RECORDS SHOWN Block Start

(** [isWitnessVersionActive(0)], the only version the code asks about. *)
Definition isWitnessVersionActive (vm : Engine) (version : Z) : bool :=
  match witnessProgram vm with Some _ => uwrap 64 (witnessVersion vm) =? version | None => false end.

(** The input that is verified: [vm.tx.TxIn[vm.txIdx]]. *)
Definition cur_input (vm : Engine) : outcome TxIn :=
  if vm_txIdx vm <? 0 then Panic
  else match Tx_TxIn (vm_tx vm) !! Z.to_nat (vm_txIdx vm) with Some ti => Ok ti | None => Panic end.

(** Calls of methods of the data stack. *)
Definition on_dstack (f : stack -> outcome stack) (vm : Engine) : outcome Engine :=
  s ← f (dstack vm); Ok (set_dstack s vm).
Definition push_bytes (so : bytes) (vm : Engine) : Engine := set_dstack (PushByteArray so (dstack vm)) vm.
Definition push_bool (b : bool) (vm : Engine) : Engine := set_dstack (PushBool b (dstack vm)) vm.
Definition push_int (n : Z) (vm : Engine) : outcome Engine := on_dstack (PushInt n) vm.
Definition pop_bytes (vm : Engine) : outcome (bytes * Engine) :=
  '(so, s) ← PopByteArray (dstack vm); Ok (so, set_dstack s vm).
Definition pop_int (vm : Engine) : outcome (Z * Engine) :=
  '(n, s) ← PopInt (dstack vm); Ok (n, set_dstack s vm).
Definition pop_bool (vm : Engine) : outcome (bool * Engine) :=
  '(b, s) ← PopBool (dstack vm); Ok (b, set_dstack s vm).

(** * Encodings of keys and signatures *)

Definition checkHashTypeEncoding (vm : Engine) (hashType : Z) : outcome unit :=
  if negb (hasFlag vm ScriptVerifyStrictEncoding) then Ok ()
  else
  let sigHashType := Z.ldiff hashType SigHashAnyOneCanPay in
  if (sigHashType <? SigHashAll) || (SigHashSingle <? sigHashType) then scriptError "ErrInvalidSigHashType"
  else Ok ().

Definition checkPubKeyEncoding (vm : Engine) (pubKey : bytes) : outcome unit :=
  if hasFlag vm ScriptVerifyWitnessPubKeyType && isWitnessVersionActive vm 0 && negb (IsCompressedPubKey pubKey)
  then scriptError "ErrWitnessPubKeyType"
  else if negb (hasFlag vm ScriptVerifyStrictEncoding) then Ok ()
  else if (len pubKey =? 33) && ((at_ pubKey 0 =? 0x02) || (at_ pubKey 0 =? 0x03)) then Ok ()
  else if (len pubKey =? 65) && (at_ pubKey 0 =? 0x04) then Ok ()
  else scriptError "ErrPubKeyType".

Definition minSigLen : Z := 8.
Definition maxSigLen : Z := 72.

(** The offsets are checked against the length before they are used, so no index is out
    of range. *)
Definition checkSignatureEncoding (vm : Engine) (sig : bytes) : outcome unit :=
  if negb (hasFlag vm ScriptVerifyDERSignatures) && negb (hasFlag vm ScriptVerifyLowS) &&
     negb (hasFlag vm ScriptVerifyStrictEncoding) then Ok ()
  else
  let sigLen := len sig in
  if sigLen <? minSigLen then scriptError "ErrSigTooShort"
  else if maxSigLen <? sigLen then scriptError "ErrSigTooLong"
  else if negb (at_ sig 0 =? 0x30) then scriptError "ErrSigInvalidSeqID"
  else if negb (at_ sig 1 =? sigLen - 2) then scriptError "ErrSigInvalidDataLen"
  else
  let rLen := at_ sig 3 in
  let rOffset := 4 in
  let sTypeOffset := rOffset + rLen in
  let sLenOffset := sTypeOffset + 1 in
  if sigLen <=? sTypeOffset then scriptError "ErrSigMissingSTypeID"
  else if sigLen <=? sLenOffset then scriptError "ErrSigMissingSLen"
  else
  let sOffset := sLenOffset + 1 in
  let sLen := at_ sig sLenOffset in
  if negb (sOffset + sLen =? sigLen) then scriptError "ErrSigInvalidSLen"
  else if negb (at_ sig 2 =? 0x02) then scriptError "ErrSigInvalidRIntID"
  else if rLen =? 0 then scriptError "ErrSigZeroRLen"
  else if negb (Z.land (at_ sig rOffset) 0x80 =? 0) then scriptError "ErrSigNegativeR"
  else if (1 <? rLen) && (at_ sig rOffset =? 0x00) && (Z.land (at_ sig (rOffset + 1)) 0x80 =? 0)
  then scriptError "ErrSigTooMuchRPadding"
  else if negb (at_ sig sTypeOffset =? 0x02) then scriptError "ErrSigInvalidSIntID"
  else if sLen =? 0 then scriptError "ErrSigZeroSLen"
  else if negb (Z.land (at_ sig sOffset) 0x80 =? 0) then scriptError "ErrSigNegativeS"
  else if (1 <? sLen) && (at_ sig sOffset =? 0x00) && (Z.land (at_ sig (sOffset + 1)) 0x80 =? 0)
  then scriptError "ErrSigTooMuchSPadding"
  else if hasFlag vm ScriptVerifyLowS &&
          (halfOrder <? big_SetBytes (take (Z.to_nat sLen) (drop (Z.to_nat sOffset) sig)))
  then scriptError "ErrSigHighS"
  else Ok ().

(** * Handlers: constants and control *)

Definition handler : Type := parsedOpcode -> Engine -> outcome Engine.

Definition opcodeDisabled : handler := fun _ _ => scriptError "ErrDisabledOpcode".
Definition opcodeReserved : handler := fun _ _ => scriptError "ErrReservedOpcode".
Definition opcodeInvalid : handler := fun _ _ => scriptError "ErrReservedOpcode".
Definition opcodeFalse : handler := fun _ vm => Ok (push_bytes [] vm).
Definition opcodePushData : handler := fun op vm => Ok (push_bytes (data op) vm).
Definition opcode1Negate : handler := fun _ vm => push_int (-1) vm.
Definition opcodeN : handler := fun op vm => push_int (uwrap 8 (opcode op - (OP_1 - 1))) vm.
Definition opcodeInputAge : handler := fun _ vm => ti ← cur_input vm; push_int (Age ti) vm.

RECORDS SHOWN Block End

**INSTRUCTIONS TO FOLLOW**
Nothing beyond the lines from the start of the entries through the line with "Definition checkHashTypeEncoding (vm" should appear. Repeat those lines exactly, both ends included.

**WRITTEN ANSWER**
(** [isWitnessVersionActive(0)], the only version the code asks about. *)
Definition isWitnessVersionActive (vm : Engine) (version : Z) : bool :=
  match witnessProgram vm with Some _ => uwrap 64 (witnessVersion vm) =? version | None => false end.

(** The input that is verified: [vm.tx.TxIn[vm.txIdx]]. *)
Definition cur_input (vm : Engine) : outcome TxIn :=
  if vm_txIdx vm <? 0 then Panic
  else match Tx_TxIn (vm_tx vm) !! Z.to_nat (vm_txIdx vm) with Some ti => Ok ti | None => Panic end.

(** Calls of methods of the data stack. *)
Definition on_dstack (f : stack -> outcome stack) (vm : Engine) : outcome Engine :=
  s ← f (dstack vm); Ok (set_dstack s vm).
Definition push_bytes (so : bytes) (vm : Engine) : Engine := set_dstack (PushByteArray so (dstack vm)) vm.
Definition push_bool (b : bool) (vm : Engine) : Engine := set_dstack (PushBool b (dstack vm)) vm.
Definition push_int (n : Z) (vm : Engine) : outcome Engine := on_dstack (PushInt n) vm.
Definition pop_bytes (vm : Engine) : outcome (bytes * Engine) :=
  '(so, s) ← PopByteArray (dstack vm); Ok (so, set_dstack s vm).
Definition pop_int (vm : Engine) : outcome (Z * Engine) :=
  '(n, s) ← PopInt (dstack vm); Ok (n, set_dstack s vm).
Definition pop_bool (vm : Engine) : outcome (bool * Engine) :=
  '(b, s) ← PopBool (dstack vm); Ok (b, set_dstack s vm).

(** * Encodings of keys and signatures *)

Definition checkHashTypeEncoding (vm : Engine) (hashType : Z) : outcome unit :=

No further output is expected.